私だって事情を知りたかったけれど、どうやら…無理なようだ。
ならば、もう……
覚悟を決めて。
私は一度呼吸を整えると……
「…よし。」
自分を納得させて。
それからまた……
ある名前を探す。
今度は……、
いや、今度こそ……
いちかさんだ。
流行りの女性シンガーの曲が暫く流れて……、
それから、留守電へと…切り替わる。
すぐに繋がるなら…晴海くんも苦労などしない、か……。
ましてや知らない番号の相手に…出るハズもない。
「……もしもし、私…平瀬です。今朝は見送りもできずにすみませんでした。もし…この電話に気づいたら、連絡下さい。それじゃあ……。」
……これで…掛けてきてくれるといいけど…。
電話を切って。
その……直後であった。
ブルブルと…手の中で、携帯が震え始めた。
「はい、もしもし?!」
つい、興奮ぎみに…電話に出る。
『…あ…、平瀬さん?ごめんなさい、知らない番号だったから…出れなくて。』
いちかさん……!
「あ…、こっちこそ。忙しいのにごめんなさい。」
いちかさんの今の状況を知っていると…悟られないようにしなくては。
『…大丈夫、今日は雑誌の取材だけで半日オフだから。』
「…あ…、そうなんですか。」
『平瀬さんこそ、お仕事なんじゃないですか?』
「………。いえ…、今日は午後休暇とったんです。明日はオール決定なので、とれるときに有休消化しないと上がうるさくて…。」
『じゃあ、お互い今フリーなんですね。』
「ええ、まあ……。
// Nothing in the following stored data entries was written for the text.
Lemma shl_byte_16 (b : Z) : 0 <= b <= 255 -> Js.shl b 16 = b * 2 ^ 16.
Proof.
  intros Hb. unfold Js.shl. rewrite (toInt32_small b) by lia.
  rewrite Z.shiftl_mul_pow2 by lia. apply toInt32_small. lia.
Qed.

Lemma shl_byte_8 (b : Z) : 0 <= b <= 255 -> Js.shl b 8 = b * 2 ^ 8.
Proof.
  intros Hb. unfold Js.shl. rewrite (toInt32_small b) by lia.
  rewrite Z.shiftl_mul_pow2 by lia. apply toInt32_small. lia.
Qed.

(** The shift of the top byte overflows into the sign bit. *)
Lemma shl_byte_24 (b : Z) :
  0 <= b <= 255 ->
  Js.shl b 24 = if b <? 128 then b * 2 ^ 24 else b * 2 ^ 24 - 2 ^ 32.
Proof.
  intros Hb. unfold Js.shl. rewrite (toInt32_small b) by lia.
  rewrite Z.shiftl_mul_pow2 by lia. rewrite toInt32_uint32 by lia.
  destruct (Z.ltb_spec b 128), (Z.ltb_spec (b * 2 ^ 24) (2 ^ 31)); lia.
Qed.

(** What [pick] decodes from the pixel [processItem] encodes: the
    identifier read as a signed 32-bit integer. *)
Lemma decode_encode (objId : Z) :
  decodeAt (quantize8 <$> objectIdUniform objId) 0 = Js.Num (Js.toInt32 objId).
Proof.
  rewrite quantize8_objectIdUniform.
  unfold objectIdBytes.
  pose proof (band_255_range (Js.sar objId 24)) as H0.
  pose proof (band_255_range (Js.sar objId 16)) as H1.
  pose proof (band_255_range (Js.sar objId 8)) as H2.
  pose proof (band_255_range objId) as H3.
  rewrite decodeAt_0. f_equal.
  rewrite shl_byte_24, shl_byte_16, shl_byte_8 by assumption.
  rewrite !band_255 in *. unfold Js.sar in *.
  rewrite !Z.shiftr_div_pow2 in * by lia.
  pose proof (toInt32_range objId) as Hs.
  set (s := Js.toInt32 objId) in *.
  rewrite !(toInt32_small (s / _)) in *
    by (split; [apply Z.div_le_lower_bound | apply Z.div_lt_upper_bound]; lia).
  destruct (Z.ltb_spec ((s / 2 ^ 24) mod 256) 128);
    Z.div_mod_to_equations; lia.
Qed.


(** *** The window arithmetic *)



(** A rational equal to an integer is recognised as such. *)
Lemma integer_inject (q : Q) (n : Z) :
  (q == inject_Z n)%Q -> Js.isInteger q = true /\ Js.toZ q = n.
Proof.
  destruct q as [a d]. unfold Qeq, inject_Z, Js.isInteger, Js.toZ.
  cbn [Qnum Qden]. intros H.
  assert (a = n * Z.pos d) as -> by lia.
  rewrite Z_mod_mult, Z_div_mult by lia. split; [reflexivity | reflexivity].
Qed.

Lemma max_0_inject (q : Q) (n : Z) :
  (q == inject_Z n)%Q -> (Js.max 0 q == inject_Z (Z.max 0 n))%Q.
Proof.
  intros H. unfold Js.max. destruct (Qle_bool 0 q) eqn:E.
  - apply Qle_bool_iff in E. rewrite H in E.
    change 0%Q with (inject_Z 0) in E. rewrite <- Zle_Qle in E.
    rewrite Z.max_r by lia. exact H.
  - assert (~ (0 <= q)%Q) as E'.
    { intros C. apply Qle_bool_iff in C. congruence. }
    rewrite H in E'. change 0%Q with (inject_Z 0) in E'.
    rewrite <- Zle_Qle in E'. rewrite Z.max_l by lia. reflexivity.
Qed.

Lemma min_inject (m : Z) (q : Q) (n : Z) :
  (q == inject_Z n)%Q -> (Js.min (inject_Z m) q == inject_Z (Z.min m n))%Q.
Proof.
  intros H. unfold Js.min. destruct (Qle_bool (inject_Z m) q) eqn:E.
  - apply Qle_bool_iff in E. rewrite H in E. rewrite <- Zle_Qle in E.
    rewrite Z.min_l by lia. reflexivity.
  - assert (~ (inject_Z m <= q)%Q) as E'.
    { intros C. apply Qle_bool_iff in C. congruence. }
    rewrite H in E'. rewrite <- Zle_Qle in E'.
    rewrite Z.min_r by lia. exact H.
Qed.

Lemma windowOrigin_inject (ratio x : Q) (d : Z) :
  (x * ratio == inject_Z d)%Q ->
  (windowOrigin ratio x == inject_Z (Z.max 0 (d - hw)))%Q.
Proof.
  intros H. unfold windowOrigin. apply max_0_inject.
  rewrite H. unfold Qminus. rewrite <- inject_Z_opp, <- inject_Z_plus.
  reflexivity.
Qed.

Lemma sampleOffset_inject (xi yi : Q) (a b : Z) :
  (xi == inject_Z a)%Q -> (yi == inject_Z b)%Q ->
  (sampleOffset xi yi ==
   inject_Z ((Z.min hw b * PIXEL_WIDTH + Z.min hw a) * 4))%Q.
Proof.
  intros Ha Hb. unfold sampleOffset. cbv zeta.
  rewrite (min_inject hw xi a Ha), (min_inject hw yi b Hb).
  change 4%Q with (inject_Z 4).
  rewrite <- inject_Z_mult, <- inject_Z_plus, <- inject_Z_mult. reflexivity.
Qed.

(** Reads of the byte array at an integer index. *)
Lemma typedArrayGet_inject (buf : list Z) (q : Q) (n : Z) :
  (q == inject_Z n)%Q -> 0 <= n ->
  Js.typedArrayGet buf q = buf !! Z.to_nat n.
Proof.
  intros H Hn. destruct (integer_inject q n H) as [Hi Hz].
  unfold Js.typedArrayGet. rewrite Hi, Hz.
  destruct (Z.leb_spec 0 n); [reflexivity | lia].
Qed.

Lemma plus_inject (q : Q) (n k : Z) :
  (q == inject_Z n)%Q -> (q + inject_Z k == inject_Z (n + k))%Q.
Proof. intros H. rewrite H, <- inject_Z_plus. reflexivity. Qed.

Lemma decodeAt_inject (buf : list Z) (off : Q) (o : Z) :
  (off == inject_Z o)%Q -> 0 <= o ->
  decodeAt buf off =
  Js.add_element
    (Js.shl_element (buf !! Z.to_nat o) 24 +
     Js.shl_element (buf !! Z.to_nat (o + 1)) 16 +
     Js.shl_element (buf !! Z.to_nat (o + 2)) 8)
    (buf !! Z.to_nat (o + 3)).
Proof.
  intros H Ho. unfold decodeAt.
  rewrite (typedArrayGet_inject buf (off + 0) (o + 0) (plus_inject off o 0 H)) by lia.
  rewrite (typedArrayGet_inject buf (off + 1) (o + 1) (plus_inject off o 1 H)) by lia.
  rewrite (typedArrayGet_inject buf (off + 2) (o + 2) (plus_inject off o 2 H)) by lia.
  rewrite (typedArrayGet_inject buf (off + 3) (o + 3) (plus_inject off o 3 H)) by lia.
  rewrite Z.add_0_r. reflexivity.
Qed.

(** The buffer index of the sampled pixel, for integer device
    coordinates. *)
Lemma sampleOffset_bounds (a b : Z) :
  0 <= (Z.min hw (Z.max 0 (b - hw)) * PIXEL_WIDTH + Z.min hw (Z.max 0 (a - hw))) * 4
    <= 160.
Proof. unfold hw, PIXEL_WIDTH. change (9 / 2) with 4. lia. Qed.


(** *** The per-item pass: frame and growth *)

Lemma frame_refl (p : Picker) : frame p p.
Proof. constructor; reflexivity. Qed.

Lemma frame_trans (p q s : Picker) : frame p q -> frame q s -> frame p s.
Proof. intros [] []. constructor; congruence. Qed.

Lemma grows_refl (p : Picker) : grows p p.
Proof. constructor; auto. Qed.

Lemma grows_trans (p q s : Picker) : grows p q -> grows q s -> grows p s.
Proof. intros [] []. constructor; auto. Qed.

Lemma processItem_frame (item : RenderItem) (p : Picker) :
  frame p (fst (processItem item p)).
Proof.
  unfold processItem, encodeItem, selectMaterial, copySpriteUniforms,
    drawEncoded, updateMaterial, modify, throw, mbind, M_bind, bind, mret,
    M_ret, ret.
  repeat case_match; simplify_eq; cbn; constructor; reflexivity.
Qed.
」
いちかさんは至って普通の応対で……。
特に声のトーンに違和感などは感じない。
第一印象と変わらぬ、ふわふわとした、やわらかい声………。
『嬉しいです、電話かけてきてくれて。書き置き…見てくれたんですね。』
「ええ。今朝…顔も合わせなかったので大丈夫だったか心配で……。」
心配って言葉は…使わない方が良かったか…?
警戒されても…困る。
『ふふっ…、律儀ですねやっぱり。仕事もそうでしたけど。』
「…いえ、そんなことはないですよ。実際朝起きて見送ることすらできなかったですし。」